(** * data_mining_flight: the CSV truncation pipeline and the dataset loader

    A shallow embedding of [src/data_mining_flight/truncate_data.py] and of
    [load_dataset] from [src/data_mining_flight/data_fetching.py].

    The Python code is a thin layer over pandas.  The functions of the
    repository are embedded one to one, under their own names; the pandas
    calls they make ([read_csv], [value_counts], [sort_values], [iloc],
    [to_csv], the comparison of a column with a string) are embedded next to
    them, as far as the code of the repository depends on them.

    Conventions.
    - A CSV file is held as its header and its data records, already split
      into cells: the tokenizer (quoting, delimiters) is not modelled.
    - Python exceptions are results [Raise e]; nothing in
      [truncate_data.py] catches one, so a [Raise] runs through to the
      caller.
    - The filesystem is a finite map from paths to CSV files, paths are
      plain strings and are taken as absolute.  A write puts the file into
      the map: directories, permissions and the limits of the file system
      are not part of it, so the statements about [main] ask for names
      without a [/], which stay in the directory [main] makes.
    - The readers are given for files whose header labels are distinct and
      not empty and whose records are no longer than the header
      ([well_formed]).  On other files pandas renames labels, takes the
      leading cells of the records as an index or raises [ParserError]; the
      statements that depend on the cells of a file ask for a well-formed
      one. *)

From Stdlib Require Import ZArith NArith String Ascii List Permutation Lia.
From Stdlib Require Import Sorting.Sorted.
From stdpp Require Import base option list gmap strings fin_maps sorting pretty.

Open Scope string_scope.
Open Scope list_scope.

(** ** Exceptions *)

Module Exn.

(** The exception classes that occur.  [ParserError], [EmptyDataError] (both
    of pandas) and [UnicodeDecodeError] derive from [ValueError];
    [FileNotFoundError] derives from [OSError]. *)
Inductive class :=
| ValueError | UnicodeDecodeError | ParserError | EmptyDataError
| OSError | FileNotFoundError
| IndexError | KeyError | TypeError
| Other (name : string).

Record t := mk { cls : class; msg : string }.

(** [isinstance(e, ValueError)] *)
Definition is_ValueError (e : t) : bool :=
  match cls e with
  | ValueError | UnicodeDecodeError | ParserError | EmptyDataError => true
  | _ => false
  end.

End Exn.

Inductive result (A : Type) :=
| Ok (a : A)
| Raise (e : Exn.t).
Arguments Ok {A} a.
Arguments Raise {A} e.

Definition raise {A} (c : Exn.class) (m : string) : result A :=
  Raise (Exn.mk c m).

(** Sequencing: an exception ends the computation ([x ← r; k] below). *)
#[global] Instance result_ret : MRet result := fun A a => Ok a.
#[global] Instance result_bind : MBind result := fun A B k r =>
  match r with
  | Ok a => k a
  | Raise e => Raise e
  end.

(** The class of the exception a computation ends with, if any. *)
Definition raises {A} (r : result A) (c : Exn.class) : Prop :=
  exists m, r = Raise (Exn.mk c m).

(** ** CSV files and the filesystem *)

Record csv := mk_csv {
  columns : list string;          (* the header line *)
  rows : list (list string)       (* the data records, cell by cell;
                                     blank lines are no records *)
}.

Abbreviation filesystem := (gmap string csv).

(** The position of a column label in a header (the first one, where a
    label repeats). *)
Fixpoint index_of (name : string) (cols : list string) : option nat :=
  match cols with
  | [] => None
  | c :: cols' =>
      if String.eqb c name then Some 0%nat
      else option_map S (index_of name cols')
  end.

(** The text of cell [i] of a record; a record shorter than the header
    has empty cells at its end.  For a record longer than the header this
    is not the cell pandas reads ([well_formed] rules those out). *)
Definition cell (i : nat) (r : list string) : string :=
  default "" (r !! i).

(** ** pandas: missing values *)

(** The words [read_csv] reads as a missing value (its default
    [na_values], with [keep_default_na=True]). *)
Definition na_values : list string :=
  [ ""; "#N/A"; "#N/A N/A"; "#NA"; "-1.#IND"; "-1.#QNAN"; "-NaN"; "-nan";
    "1.#IND"; "1.#QNAN"; "<NA>"; "N/A"; "NA"; "NULL"; "NaN"; "None";
    "n/a"; "nan"; "null" ].

Definition is_na (raw : string) : bool :=
  existsb (String.eqb raw) na_values.

(** A cell read with [dtype="string"]: its text, or [None] for [pd.NA]. *)
Definition string_value (raw : string) : option string :=
  if is_na raw then None else Some raw.

(** ** pandas: chunked reading *)

(** [n] records at a time; the last chunk may be shorter.  [fuel] bounds
    the number of chunks, [length l] is enough when [1 <= n]
    ([concat_chunks_of]). *)
Fixpoint chunks_aux {A} (fuel n : nat) (l : list A) : list (list A) :=
  match fuel with
  | O => []
  | S fuel' =>
      match l with
      | [] => []
      | _ :: _ => take n l :: chunks_aux fuel' n (drop n l)
      end
  end.

Definition chunks_of {A} (n : nat) (l : list A) : list (list A) :=
  chunks_aux (length l) n l.

(** The chunks the iterator of [read_csv(..., chunksize=n)] yields over the
    data records: a file without data records yields one empty chunk (the
    parser answers its first read with an empty frame), any other file
    yields its records [n] at a time. *)
Definition iter_chunks {A} (n : nat) (l : list A) : list (list A) :=
  match l with
  | [] => [[]]
  | _ :: _ => chunks_of n l
  end.

(** What every [read_csv] call of the program checks before the first
    chunk is read: the chunk size, then the file. *)
Definition open_csv (fs : filesystem) (csv_path : string) (chunksize : Z)
  : result csv :=
  if (chunksize <? 1)%Z then
    raise Exn.ValueError "'chunksize' must be an integer >=1"
  else
    match fs !! csv_path with
    | None => raise Exn.FileNotFoundError ("No such file or directory: " +:+ csv_path)
    | Some src =>
        match columns src with
        | [] => raise Exn.EmptyDataError "No columns to parse from file"
        | _ :: _ => Ok src
        end
    end.

(** [pd.read_csv(csv_path, usecols=[date_column],
                 dtype={date_column: "string"}, chunksize=chunksize,
                 low_memory=True)]:
    the chunks of the one column, every cell a string or [pd.NA].  The column
    is looked up when the reader is built, before any chunk is read, among
    the labels of the header as they stand (pandas looks among the labels
    after its renaming, the same on a well-formed file).  The text of the
    error is that of pandas for a plain column name. *)
Definition read_csv_usecols (fs : filesystem) (csv_path date_column : string)
    (chunksize : Z) : result (list (list (option string))) :=
  src ← open_csv fs csv_path chunksize;
  match index_of date_column (columns src) with
  | None =>
      raise Exn.ValueError
        ("Usecols do not match columns, columns expected but not found: ['"
           +:+ date_column +:+ "']")
  | Some i =>
      Ok (iter_chunks (Z.to_nat chunksize)
            (map (fun r => string_value (cell i r)) (rows src)))
  end.

(** ** Daily aggregation *)

(** [Series.value_counts()]: every distinct value with the number of times
    it occurs; missing values are dropped ([dropna=True] is the default).
    pandas orders the pairs by falling count; the order here is that of the
    last occurrences.  [compute_daily_counts] only adds the pairs into a
    dict, which no order of the pairs changes ([merge_counts_lookup]). *)
Definition value_counts (col : list (option string)) : list (string * nat) :=
  let vals := omap id col in
  map (fun d => (d, count_occ string_dec vals d)) (remove_dups vals).

(** The loop body over [vc.items()]:
    [counts[d] = counts.get(d, 0) + int(c)]. *)
Definition add_count (counts : gmap string nat) (dc : string * nat)
  : gmap string nat :=
  <[ fst dc := (default 0 (counts !! fst dc) + snd dc)%nat ]> counts.

Definition merge_counts (counts : gmap string nat) (vc : list (string * nat))
  : gmap string nat :=
  foldl add_count counts vc.

(** The order of Python on [(str, int)] tuples: by the string, then by the
    number.  Strings compare character by character. *)
Definition item_le (x y : string * nat) : Prop :=
  String.ltb (fst x) (fst y) = true \/
  (fst x = fst y /\ (snd x <= snd y)%nat).

#[global] Instance item_le_dec x y : Decision (item_le x y).
Proof. unfold item_le. apply _. Defined.

(** [sorted(counts.items())] *)
Definition sorted_items (counts : gmap string nat) : list (string * nat) :=
  merge_sort item_le (map_to_list counts).

(** The daily count table: the rows of the frame
    [pd.DataFrame(..., columns=[date_column, "count"])], a date and its
    count.  The labels of the frame are [date_column] and ["count"]; where
    the code takes a column by its label ([get_middle_date]) the two must
    differ. *)
Abbreviation daily_counts_table := (list (string * nat)).

Definition compute_daily_counts (fs : filesystem) (csv_path date_column : string)
    (chunksize : Z) : result daily_counts_table :=
  chunks ← read_csv_usecols fs csv_path date_column chunksize;
  let counts :=
    foldl (fun counts chunk => merge_counts counts (value_counts chunk))
          (∅ : gmap string nat) chunks in
  Ok (sorted_items counts).


(** ** pandas: reading without a declared dtype *)

(** [write_truncated_day] calls [read_csv] without [dtype], so the parser
    infers the type of every column from its cells.  What follows is the
    cast order of the C parser: int64, float64, bool, object. *)

Definition is_space (c : ascii) : bool :=
  let n := N_of_ascii c in ((n =? 32) || ((9 <=? n) && (n <=? 13)))%N.

Definition is_digit (c : ascii) : bool :=
  let n := N_of_ascii c in ((48 <=? n) && (n <=? 57))%N.

Fixpoint skip_spaces (l : list ascii) : list ascii :=
  match l with
  | c :: l' => if is_space c then skip_spaces l' else l
  | [] => []
  end.

Fixpoint span_digits (l : list ascii) : list ascii * list ascii :=
  match l with
  | c :: l' =>
      if is_digit c then let (ds, rest) := span_digits l' in (c :: ds, rest)
      else ([], l)
  | [] => ([], [])
  end.

(** An optional sign; [true] for a minus. *)
Definition skip_sign (l : list ascii) : bool * list ascii :=
  match l with
  | c :: l' =>
      if Ascii.eqb c "-" then (true, l')
      else if Ascii.eqb c "+" then (false, l')
      else (false, l)
  | [] => (false, [])
  end.

Definition digits_value (ds : list ascii) : Z :=
  foldl (fun acc c => (acc * 10 + (Z.of_N (N_of_ascii c) - 48))%Z) 0%Z ds.

(** [str_to_int64] of the tokenizer, without its range check: spaces, a
    sign, at least one digit, spaces. *)
Definition int_literal (raw : string) : option Z :=
  let (neg, l) := skip_sign (skip_spaces (list_ascii_of_string raw)) in
  let (ds, rest) := span_digits l in
  match ds, skip_spaces rest with
  | _ :: _, [] => Some (if neg then (- digits_value ds)%Z else digits_value ds)
  | _, _ => None
  end.

Definition lower (c : ascii) : ascii :=
  let n := N_of_ascii c in
  if ((65 <=? n) && (n <=? 90))%N then ascii_of_N (n + 32) else c.

Definition lowercase (s : string) : string :=
  string_of_list_ascii (map lower (list_ascii_of_string s)).

(** [xstrtod] of the tokenizer: spaces, a sign, digits with an optional
    decimal point (one digit at least), an optional exponent, spaces; and
    the words for infinity, in any case. *)
Definition is_float_literal (raw : string) : bool :=
  let (_, l) := skip_sign (skip_spaces (list_ascii_of_string raw)) in
  let (ip, r1) := span_digits l in
  let (fp, r2) :=
    match r1 with
    | c :: r => if Ascii.eqb c "." then span_digits r else ([], r1)
    | [] => ([], [])
    end in
  let r3 :=
    match r2 with
    | c :: r =>
        if Ascii.eqb (lower c) "e" then
          let (_, r') := skip_sign r in
          let (ed, r'') := span_digits r' in
          match ed with [] => r2 | _ :: _ => r'' end
        else r2
    | [] => []
    end in
  match ip ++ fp, skip_spaces r3 with
  | _ :: _, [] => true
  | _, _ =>
      existsb (String.eqb (lowercase raw))
        ["inf"; "-inf"; "+inf"; "infinity"; "-infinity"; "+infinity"]
  end.

(** The default [true_values] and [false_values]. *)
Definition bool_word (raw : string) : option bool :=
  if existsb (String.eqb raw) ["True"; "TRUE"; "true"] then Some true
  else if existsb (String.eqb raw) ["False"; "FALSE"; "false"] then Some false
  else None.

Inductive dtype := int64 | uint64 | float64 | bool_ | object_.

Definition in_int64 (z : Z) : bool := ((- 2 ^ 63 <=? z) && (z <? 2 ^ 63))%Z.
Definition in_uint64 (z : Z) : bool := ((0 <=? z) && (z <? 2 ^ 64))%Z.

(** The dtype inferred for the cells of one column.  Integers need every
    cell to be one (a missing cell is none); integers past int64 are read
    as uint64 where all fit, and left as text otherwise.  That last case
    is the one of pandas 2; later versions read such cells as Python
    integers, so the statements on text columns leave out integers past
    int64 ([int64_or_text]). *)
Definition infer_dtype (cells : list string) : dtype :=
  match cells with
  | [] => object_
  | _ :: _ =>
      if forallb (fun c => bool_decide (is_Some (int_literal c))) cells then
        let zs := omap int_literal cells in
        if forallb in_int64 zs then int64
        else if forallb in_uint64 zs then uint64
        else object_
      else if forallb (fun c => is_na c || is_float_literal c) cells then float64
      else if forallb (fun c => is_na c || bool_decide (is_Some (bool_word c))) cells
      then bool_
      else object_
  end.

_ _ _ _ _

**Requirement**:
Set down, exactly as they stand above, the lines starting with the line with "Inductive dtype := int64" and going on through the line with "is the one of", and no others.

**Written solution**:
Inductive dtype := int64 | uint64 | float64 | bool_ | object_.

Definition in_int64 (z : Z) : bool := ((- 2 ^ 63 <=? z) && (z <? 2 ^ 63))%Z.
Definition in_uint64 (z : Z) : bool := ((0 <=? z) && (z <? 2 ^ 64))%Z.

(** The dtype inferred for the cells of one column.  Integers need every
    cell to be one (a missing cell is none); integers past int64 are read
    as uint64 where all fit, and left as text otherwise.  That last case
    is the one of pandas 2; later versions read such cells as Python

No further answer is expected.